Diagnosis and treatment of pediatric sleep-disordered breathing in Los Angeles, CA, can help parents to understand tell-tale signs and symptoms of poor sleep and impaired breathing in their children and to take positive steps to improve their children’s health and wellbeing. Finding a pediatric oral health specialist with advanced training and tools for assessing sleep and breathing issues is often the first step to addressing health and behavioral issues, such as excessive daytime sleepiness, irritability, hyperactivity, and learning difficulties.
Causes & Concerns
The term sleep-disordered breathing refers to the disruption of normal, restful sleep due to impaired breathing. Most people associate sleep disorders with the condition known as sleep apnea, which is caused by abnormal relaxation of muscles in the airway during sleep. However, sleep-disordered breathing refers to a broader range of potentially unhealthful conditions of the oral cavity and airway, leading to unrestful and unhealthy sleep. While sleep apnea is one such condition, others include a narrow palate, small dental arches, and an anatomically constricted airway.
Pediatric dental specialists are trained to assess anatomical and functional conditions that may contribute to restriction of the airway and less than optimal airflow and breathing. Sometimes, these conditions exist at all times of day but become more problematic during sleep. This may be due to postures and head positions only assumed during sleep (that is, when not standing or physically active), or there may be other factors at play.
Impaired breathing during sleep is not healthful and, if left unaddressed, can negatively impact childhood development and performance and lead to permanent health effects in adulthood.
Diagnosis of Sleep-Disordered Breathing
Typically, the diagnosis of disordered sleep breathing is the result of observation and reports by parents and professional assessment by pediatric specialists. It is quite common that a pediatric dentist will receive a referral for potential problems from a speech pathologist or occupational therapist who may notice certain characteristic signs and symptoms that require follow-up.

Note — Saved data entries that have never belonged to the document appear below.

(* ===== verification/KernelSpec.v ===== *)
(** * The kernel allocator: the invariant of the slab caches and of the whole, and
    its operations against it. *)
From S2P Require Import Prelude Buddy BuddyBlocks BuddyRepr BuddyLists BuddySpec BuddyInit KernelAlloc.
Set Default Goal Selector "!".

(** ** The kernel allocator: invariant of the slab caches and of the whole.

    The slab caches own disjoint ranges below the buddy region; each cache's
    list holds distinct blocks of its range.  The file proves that the slab
    operations keep the lists, the combined invariant [kinv], and what the
    set of free bytes [kcovers] becomes. *)
(** Bytes of a block of class [c]. *)
Definition csize (c : nat) : Z := 2 ^ (3 + Z.of_nat c).

(** A singly linked list through the blocks' first word. *)
Fixpoint sseg (m : memory) (l : list Z) : Prop :=
  match l with
  | [] => True
  | a :: l' => m !! a = Some (ptr_enc (hd_ptr l' None)) ∧ sseg m l'
  end.

(** The ranges [[st c, en c)] of the classes. *)
Record ranges := mkRanges { st : nat → Z; en : nat → Z }.

Record slab_geo (R : ranges) : Prop := {
  sg_pos : ∀ c, (c < NUM_SIZE_CLASSES)%nat → 0 < st R c;
  sg_word : ∀ c, (c < NUM_SIZE_CLASSES)%nat → (8 | st R c);
  sg_disj : ∀ c c', (c < c' < NUM_SIZE_CLASSES)%nat → en R c ≤ st R c';
}.

Definition slab_block (R : ranges) (c : nat) (a : Z) : Prop :=
  (c < NUM_SIZE_CLASSES)%nat ∧ st R c ≤ a ∧ (csize c | a - st R c) ∧ a + csize c ≤ en R c.

Definition in_slab_block (c : nat) (a p : Z) : Prop := a ≤ p < a + csize c.

(** The caches hold the lists [SL]. *)
Record sinv (R : ranges) (SL : nat → list Z) (k : kstate) : Prop := {
  si_geo : slab_geo R;
  si_caches : ∀ c, (c < NUM_SIZE_CLASSES)%nat →
    slab_caches k !! c = Some (mkCache (hd_ptr (SL c) None) (csize c));
  si_seg : ∀ c, (c < NUM_SIZE_CLASSES)%nat → sseg (kmem k) (SL c);
  si_blocks : ∀ c a, (c < NUM_SIZE_CLASSES)%nat → a ∈ SL c → slab_block R c a;
  si_nodup : ∀ c, (c < NUM_SIZE_CLASSES)%nat → NoDup (SL c);
}.

Definition scovers (SL : nat → list Z) (p : Z) : Prop :=
  ∃ c a, (c < NUM_SIZE_CLASSES)%nat ∧ a ∈ SL c ∧ in_slab_block c a p.

(** The whole allocator. *)
Record kinv (R : ranges) (rs sz : Z) (SL FL : nat → list Z) (k : kstate) : Prop := {
  ki_slab : sinv R SL k;
  ki_buddy : binv rs sz FL (buddy_part k);
  ki_below : ∀ c, (c < NUM_SIZE_CLASSES)%nat → en R c ≤ rs;
}.

(** The free bytes. *)
Definition kcovers (SL FL : nat → list Z) (p : Z) : Prop := scovers SL p ∨ covers FL p.

(** ** Size classes *)
Lemma csize_pos c : 0 < csize c.
Proof. unfold csize. lia. Qed.
Lemma csize_8 c : (8 | csize c).
Proof. unfold csize. rewrite Z.pow_add_r by lia. apply Z.divide_factor_l. Qed.
Lemma csize_mono c c' : (c ≤ c')%nat → csize c ≤ csize c'.
Proof. intros. unfold csize. apply Z.pow_le_mono_r; lia. Qed.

The pediatric oral care specialist takes a health report and conducts a physical and functional exam, focusing on the oral cavity and airway and other factors, such as facial appearance and head & neck posture. A more detailed examination may include airway imaging and referral to a pediatrician or ear, nose, and throat specialist (ENT) or sleep specialist.
The important point to emphasize is that diagnosing sleep-disordered breathing (including the possibility of sleep apnea) usually draws upon the expertise of more than one specialist.
Treating Sleep-Disordered Breathing in Children
Ideally, treating sleep-disordered breathing involves a multidisciplinary approach, combining the knowledge and resources of a team. Some conditions may be treated adequately by the dental specialist through an in-office procedure or with the prescribing of an oral appliance. Sometimes, a medical or surgical approach may be indicated, which may require referral. In many cases, it is also helpful to include ongoing functional therapy with an oral-myofunctional therapist, speech pathologist, and cranio-osteopath to reinforce positive behaviors in the treated child and ensure durable results.
If your child is not getting restful sleep or is showing signs or behaviors (at home, at school, at play) that suggest possible problems with normal, unobstructed breathing, speak to your pediatric oral health specialist or pediatrician.